About this exercise: All the data below needs to be retyped exactly as shown.

Dataset content:
(* ===== verification/TransactionLog.v ===== *)
(** The transaction log (blixard-core/src/transaction_log.rs): writing entries as
    lines of JSON to numbered files, rotating them, and reading them back.

    The log directory is a map from file names to contents; a listing may give the
    names in any order.  The JSON library is a parameter: a partial printer and a
    partial parser.  What the operating system does during a call is an argument of
    it.  Timestamps are nanoseconds. *)

From Stdlib Require Import ZArith Lia List Ascii.
From stdpp Require Import base tactics numbers gmap strings pretty option.
From stdpp Require Import list sorting.
From S2P Require Import Prelude Errors Types Proposals Database RaftCore ClusterOps.

Open Scope Z_scope.

(** * Entries *)

(** [V]: [serde_json::Value]. *)
Inductive TransactionOperation (V : Type) : Type :=
| TCreateVm (vm_name : string) (config : VmConfig) (node_id : Z)
| TUpdateVm (vm_name : string) (new_status : VmStatus)
| TDeleteVm (vm_name : string)
| TRegisterWorker (node_id : Z) (capabilities : WorkerCapabilities)
| TUpdateWorker (node_id : Z) (capabilities : WorkerCapabilities)
| TRemoveWorker (node_id : Z)
| TConfigChange (change_type : string) (details : V).

Record TransactionEntry (V : Type) : Type := mkEntry {
  te_id : string;
  timestamp : Z;
  raft_index : Z;
  te_operation : TransactionOperation V;
  success : bool;
  te_error : option string
}.
Arguments mkEntry {V} te_id timestamp raft_index te_operation success te_error.
Arguments timestamp {V} t.
Arguments raft_index {V} t.

(** [apply_transaction]: a match whose arms are empty. *)
Definition apply_transaction {V} (e : TransactionEntry V) : st Database BlixardError unit := sret tt.

(** * Text *)

Abbreviation text := (list ascii).

Definition newline : ascii := ascii_of_nat 10.
Definition byte_of (a : ascii) : Z := Z.of_nat (nat_of_ascii a).

(** A line without its end, which may be a carriage return and a newline. *)
Definition strip_cr (l : text) : text :=
  match rev l with a :: r => if byte_of a =? 13 then rev r else l | [] => [] end.

(** The lines of a file; [cur] is the line read so far, backwards. *)
Fixpoint lines_from (cur : text) (l : text) : list text :=
  match l with
  | [] => match cur with [] => [] | _ => [rev cur] end
  | a :: l' => if Ascii.eqb a newline then strip_cr (rev cur) :: lines_from [] l' else lines_from (a :: cur) l'
  end.
Definition lines : text -> list text := lines_from [].

(** [line.trim().is_empty()], for white space of one byte; a line of other white
    space is skipped as one that does not parse. *)
Definition is_blank (l : text) : bool :=
  forallb (fun a => (byte_of a =? 32) || ((9 <=? byte_of a) && (byte_of a <=? 13))) l.

(** Well-formed UTF-8 (the table of the Unicode standard). *)
Definition in_range (lo hi : Z) (a : ascii) : bool := (lo <=? byte_of a) && (byte_of a <=? hi).
Definition is_continuation : ascii -> bool := in_range 128 191.

Fixpoint utf8 (l : text) : bool :=
  match l with
  | [] => true
  | a :: l1 =>
      if in_range 0 127 a then utf8 l1
      else match l1 with
      | b :: l2 =>
          if in_range 194 223 a then is_continuation b && utf8 l2
          else match l2 with
          | c :: l3 =>
              if byte_of a =? 224 then in_range 160 191 b && is_continuation c && utf8 l3
              else if byte_of a =? 237 then in_range 128 159 b && is_continuation c && utf8 l3
              else if in_range 225 239 a then is_continuation b && is_continuation c && utf8 l3
              else match l3 with
              | d :: l4 =>
                  if byte_of a =? 240 then in_range 144 191 b && is_continuation c && is_continuation d && utf8 l4
                  else if in_range 241 243 a then is_continuation b && is_continuation c && is_continuation d && utf8 l4
                  else if byte_of a =? 244 then in_range 128 143 b && is_continuation c && is_continuation d && utf8 l4
                  else false
              | [] => false
              end
          | [] => false
          end
      | [] => false
      end
  end.

(** * File names *)

Definition ends_with (p s : string) : bool :=
  Nat.leb (String.length p) (String.length s) && String.eqb (String.substring (String.length s - String.length p) (String.length p) s) p.

Definition is_log_name (s : string) : bool := String.prefix "txn-" s && ends_with ".log" s.

(** [name[4..9].parse::<u64>()]: slicing panics past the end and inside a character. *)
Definition name_index (s : string) : BlixardResult (option Z) :=
  if Nat.ltb (String.length s) 9 then Panic
  else if match String.get 9 s with Some a => is_continuation a | None => false end then Panic
  else Ok (parse_u64 (String.substring 4 5 s)).

Definition digit (n : Z) : ascii := ascii_of_nat (48 + Z.to_nat (n mod 10)).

Expected answer:
(* ===== verification/TransactionLog.v ===== *)
(** The transaction log (blixard-core/src/transaction_log.rs): writing entries as
    lines of JSON to numbered files, rotating them, and reading them back.

    The log directory is a map from file names to contents; a listing may give the
    names in any order.  The JSON library is a parameter: a partial printer and a
    partial parser.  What the operating system does during a call is an argument of
    it.  Timestamps are nanoseconds. *)

From Stdlib Require Import ZArith Lia List Ascii.
From stdpp Require Import base tactics numbers gmap strings pretty option.
From stdpp Require Import list sorting.
From S2P Require Import Prelude Errors Types Proposals Database RaftCore ClusterOps.

Open Scope Z_scope.

(** * Entries *)

(** [V]: [serde_json::Value]. *)
Inductive TransactionOperation (V : Type) : Type :=
| TCreateVm (vm_name : string) (config : VmConfig) (node_id : Z)
| TUpdateVm (vm_name : string) (new_status : VmStatus)
| TDeleteVm (vm_name : string)
| TRegisterWorker (node_id : Z) (capabilities : WorkerCapabilities)
| TUpdateWorker (node_id : Z) (capabilities : WorkerCapabilities)
| TRemoveWorker (node_id : Z)
| TConfigChange (change_type : string) (details : V).

Record TransactionEntry (V : Type) : Type := mkEntry {
  te_id : string;
  timestamp : Z;
  raft_index : Z;
  te_operation : TransactionOperation V;
  success : bool;
  te_error : option string
}.
Arguments mkEntry {V} te_id timestamp raft_index te_operation success te_error.
Arguments timestamp {V} t.
Arguments raft_index {V} t.

(** [apply_transaction]: a match whose arms are empty. *)
Definition apply_transaction {V} (e : TransactionEntry V) : st Database BlixardError unit := sret tt.

(** * Text *)

Abbreviation text := (list ascii).

Definition newline : ascii := ascii_of_nat 10.
Definition byte_of (a : ascii) : Z := Z.of_nat (nat_of_ascii a).

(** A line without its end, which may be a carriage return and a newline. *)
Definition strip_cr (l : text) : text :=
  match rev l with a :: r => if byte_of a =? 13 then rev r else l | [] => [] end.

(** The lines of a file; [cur] is the line read so far, backwards. *)
Fixpoint lines_from (cur : text) (l : text) : list text :=
  match l with
  | [] => match cur with [] => [] | _ => [rev cur] end
  | a :: l' => if Ascii.eqb a newline then strip_cr (rev cur) :: lines_from [] l' else lines_from (a :: cur) l'
  end.
Definition lines : text -> list text := lines_from [].

(** [line.trim().is_empty()], for white space of one byte; a line of other white
    space is skipped as one that does not parse. *)
Definition is_blank (l : text) : bool :=
  forallb (fun a => (byte_of a =? 32) || ((9 <=? byte_of a) && (byte_of a <=? 13))) l.

(** Well-formed UTF-8 (the table of the Unicode standard). *)
Definition in_range (lo hi : Z) (a : ascii) : bool := (lo <=? byte_of a) && (byte_of a <=? hi).
Definition is_continuation : ascii -> bool := in_range 128 191.

Fixpoint utf8 (l : text) : bool :=
  match l with
  | [] => true
  | a :: l1 =>
      if in_range 0 127 a then utf8 l1
      else match l1 with
      | b :: l2 =>
          if in_range 194 223 a then is_continuation b && utf8 l2
          else match l2 with
          | c :: l3 =>
              if byte_of a =? 224 then in_range 160 191 b && is_continuation c && utf8 l3
              else if byte_of a =? 237 then in_range 128 159 b && is_continuation c && utf8 l3
              else if in_range 225 239 a then is_continuation b && is_continuation c && utf8 l3
              else match l3 with
              | d :: l4 =>
                  if byte_of a =? 240 then in_range 144 191 b && is_continuation c && is_continuation d && utf8 l4
                  else if in_range 241 243 a then is_continuation b && is_continuation c && is_continuation d && utf8 l4
                  else if byte_of a =? 244 then in_range 128 143 b && is_continuation c && is_continuation d && utf8 l4
                  else false
              | [] => false
              end
          | [] => false
          end
      | [] => false
      end
  end.

(** * File names *)

Definition ends_with (p s : string) : bool :=
  Nat.leb (String.length p) (String.length s) && String.eqb (String.substring (String.length s - String.length p) (String.length p) s) p.

Definition is_log_name (s : string) : bool := String.prefix "txn-" s && ends_with ".log" s.

(** [name[4..9].parse::<u64>()]: slicing panics past the end and inside a character. *)
Definition name_index (s : string) : BlixardResult (option Z) :=
  if Nat.ltb (String.length s) 9 then Panic
  else if match String.get 9 s with Some a => is_continuation a | None => false end then Panic
  else Ok (parse_u64 (String.substring 4 5 s)).

Definition digit (n : Z) : ascii := ascii_of_nat (48 + Z.to_nat (n mod 10)).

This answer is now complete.